Personal information
- Born: June 21, 1927 Gary, Indiana, U.S.
- Died: March 13, 1994 (aged 66) Winnabow, North Carolina, U.S.
- Listed height: 6 ft 1 in (1.85 m)
- Listed weight: 185 lb (84 kg)

Career information
- High school: Emerson (Gary, Indiana)
- College: NC State (1947–1951)
- NBA draft: 1951: 1st round, 8th overall pick
- Drafted by: Rochester Royals
- Playing career: 1951–1952
- Position: Shooting guard
- Number: 3

Career history
- 1951–1952: Rochester Royals

Career highlights
- Consensus first-team All-American (1951); Second-team All-American – AP (1950); No. 77 jersey honored by NC State Wolfpack;

Career statistics
- Points: 86 (2.2 ppg)
- Rebounds: 39 (1.0 rpg)
- Assists: 25 (0.6 apg)
- Stats at NBA.com
- Stats at Basketball Reference

= Sam Ranzino =

American basketball player

Samuel Salvador Ranzino (June 21, 1927 – March 13, 1994) was an American college and professional basketball player. He was an All-American guard at North Carolina State University and played one season in the National Basketball Association (NBA) with the Rochester Royals.
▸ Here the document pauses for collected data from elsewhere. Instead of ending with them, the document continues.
(* ===== verification/Zkp.v ===== *)
(** * Zkp: the zero-knowledge layer of the private currency (crypto/zkp)

    Keys, commitments, ElGamal encryption and signature check, and the three
    proof systems a private transfer carries: format proofs, balance proofs
    and linear-equation (equality) proofs. One definition per function of
    [Elgamal.go], [commit.go], [utils.go] and [zkp.go].

    - A [*big.Int] is a [Z], a [[]byte] a list of bytes ([nil] and the empty
      slice are both [[]]; no function here tells them apart).
    - [math/rand] draws are arguments: [draws k] is what [Rand] returns for
      the [k]-th seed, an integer of [0, limit).
    - The retry loops that look for a value prime to the modulus run on fuel.
    - [sha256.Sum256] is the section variable [sha256]; see [Sha256].
    - [fmt.Printf] diagnostics are dropped. *)

From stdpp Require Import base list.
From Stdlib Require Import ZArith Lia.
From S2P Require Import Prelude BigInt.

Local Open Scope Z_scope.

Module Zkp.

(** ** Data (Elgamal.go, commit.go, zkp.go) *)

Record PublicKey := mkPublicKey { G1 : Z; G2 : Z; P : Z; H : Z }.

Record PrivateKey := mkPrivateKey { priv_pub : PublicKey; X : Z }.

Record Signature := mkSignature { sig_M : bytes; sig_M_hash : bytes; sig_R : bytes; sig_S : bytes }.

Record Commitment := mkCommitment { commitment : bytes; rnd : bytes }.

Record CypherText := mkCypherText { C1 : bytes; C2 : bytes }.

Record FormatProof := mkFormatProof { fp_C : bytes; fp_Z1 : bytes; fp_Z2 : bytes }.

Record BalanceProof := mkBalanceProof {
  bp_C : bytes; bp_R_v : bytes; bp_R_r : bytes; bp_S_v : bytes; bp_S_r : bytes; bp_S_or : bytes }.

Record LinearEquationProof := mkLinearEquationProof { lp_S : list bytes; lp_T : bytes }.

Inductive zkp_error := ErrValueTooLarge.

(** ** Randomness: the retry loop shared by the encryption functions

    [k.Rand(rnd, limit); k.Add(k, 2)] until [gcd(k, m)], truncated to an
    [int64], is one. *)
Fixpoint draw_coprime (draws : nat → Z) (m : Z) (fuel rndKey : nat) : outcome diverge Z :=
  match fuel with
  | O => Err OutOfFuel
  | S fuel =>
      let k := draws rndKey + 2 in
      if big_gcd64 k m =? 1 then Ret k else draw_coprime draws m fuel (S rndKey)
  end.

(** ** Commitments (commit.go) *)

Definition Commit (pub : PublicKey) (v : Z) (rnd : bytes) : Commitment :=
  let v_ := v mod P pub in
  let r_ := be_decode rnd in
  let vG1 := big_exp (G1 pub) v_ (P pub) in
  let rH := big_exp (H pub) r_ (P pub) in
  let commitmentBigint := (vG1 * rH) mod P pub in
  mkCommitment (be_encode commitmentBigint) (be_encode r_).

Definition randBytes (draws : nat → Z) (fuel : nat) (pub : PublicKey) : outcome diverge bytes :=
  k ← draw_coprime draws (P pub) fuel 0;
  mret (be_encode k).

Definition CommitByUint64 (draws : nat → Z) (fuel : nat) (pub : PublicKey) (v : Z)
    : outcome diverge Commitment :=
  rnd ← randBytes draws fuel pub;
  mret (Commit pub v rnd).

Definition CommitByBytes (draws : nat → Z) (fuel : nat) (pub : PublicKey) (b : bytes)
    : outcome diverge Commitment :=
  rnd ← randBytes draws fuel pub;
  mret (Commit pub (be_decode b) rnd).

(** The search of [VerifyCommitment]; the last line is the [return 0] after
    the loop, which 262144 rounds never reach. *)
Fixpoint verify_commitment_from (pub : PublicKey) (R Commit : Z) (fuel : nat) (i : Z) : Z :=
  match fuel with
  | S fuel =>
      let vG1 := big_exp (G1 pub) i (P pub) in
      let rH := big_exp (H pub) R (P pub) in
      let commitmentBigint := (vG1 * rH) mod P pub in
      if commitmentBigint =? Commit then i
      else if 262144 <=? i then 0
      else verify_commitment_from pub R Commit fuel (i + 1)
  | O => 0
  end.

Definition VerifyCommitment (pub : PublicKey) (commit : Commitment) : Z :=
  verify_commitment_from pub (be_decode (rnd commit)) (be_decode (commitment commit))
    (Z.to_nat 262144) 1.

(** ** ElGamal encryption of a byte slice (Elgamal.go) *)

(** [var a [32]byte; copy(a[(32-len(x.Bytes())):], x.Bytes())]: a negative
    slice bound panics. *)
Definition norm32 (x : Z) : outcome diverge bytes :=
  let b := be_encode x in
  if (length b <=? 32)%nat then Ret (replicate (32 - length b) Byte.x00 ++ b) else Panic.

Definition encrypt_chunk (pub : PublicKey) (draws : nat → Z) (fuel : nat) (m_bytes : bytes)
    : outcome diverge (bytes * bytes) :=
  k ← draw_coprime draws (P pub) fuel 0;
  let m := be_decode m_bytes in
  let c1 := big_exp (G2 pub) k (P pub) in
  let s := big_exp (H pub) k (P pub) in
  let c2 := (s * m) mod P pub in
  c1_bytes ← norm32 c1;
  c2_bytes ← norm32 c2;
  mret (c1_bytes, c2_bytes).

(** Round [i] of the loop of [Encrypt], for the [rest = n - i] rounds to go:
    the slice of round [i] is [M[i*28 : (i+1)*28]], the last one [M[i*28:]]. *)
Fixpoint encrypt_from (pub : PublicKey) (draws : nat → nat → Z) (fuel : nat) (M : bytes)
    (rest i : nat) (c1 c2 : bytes) : outcome diverge CypherText :=
  match rest with
  | O => Ret (mkCypherText c1 c2)
  | S rest =>
      let m_bytes :=
        match rest with
        | O => drop (i * 28) M
        | S _ => take 28 (drop (i * 28) M)
        end in
      '(b1, b2) ← encrypt_chunk pub (draws i) fuel m_bytes;
      encrypt_from pub draws fuel M rest (S i) (c1 ++ b1) (c2 ++ b2)
  end.

Definition Encrypt (draws : nat → nat → Z) (fuel : nat) (pub : PublicKey) (M : bytes)
    : outcome diverge CypherText :=
  let n := ((length M + 27) / 28)%nat in
  encrypt_from pub draws fuel M n 0 [] [].

(** utils.go *)
Definition EncodeCypherText (C : CypherText) : Z := be_decode (C1 C ++ C2 C).

(** ** Encryption of a value and of an address (zkp.go) *)

Definition encrypt_bigint (draws : nat → Z) (fuel : nat) (pub : PublicKey) (m : Z)
    : outcome diverge (CypherText * Commitment) :=
  k ← draw_coprime draws (P pub) fuel 0;
  let c1 := be_encode (big_exp (G2 pub) k (P pub)) in
  let rnd := be_encode k in
  let commit := Commit pub m rnd in
  mret (mkCypherText c1 (commitment commit), commit).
Ranzino starred at Emerson High School in Gary, Indiana and was recruited to NC State by coach Everett Case, who also hailed from Indiana. Ranzino led the Wolfpack to four consecutive Southern Conference basketball titles and the school's first Final Four appearance in 1950. Individually, Ranzino received All-American mention in 1950 and was a consensus first-team All-American in 1951. Ranzino scored 1,967 points in his career, a mark that stood until 1975 when it was broken by David Thompson. Ranzino's number 77 is honored by NC State and hangs in the rafters of the RBC Center.

After completing his college career, Ranzino was selected by the Rochester Royals in the first round (8th pick overall) of the 1951 NBA draft. He played one season for the Royals, averaging 2.2 points per game.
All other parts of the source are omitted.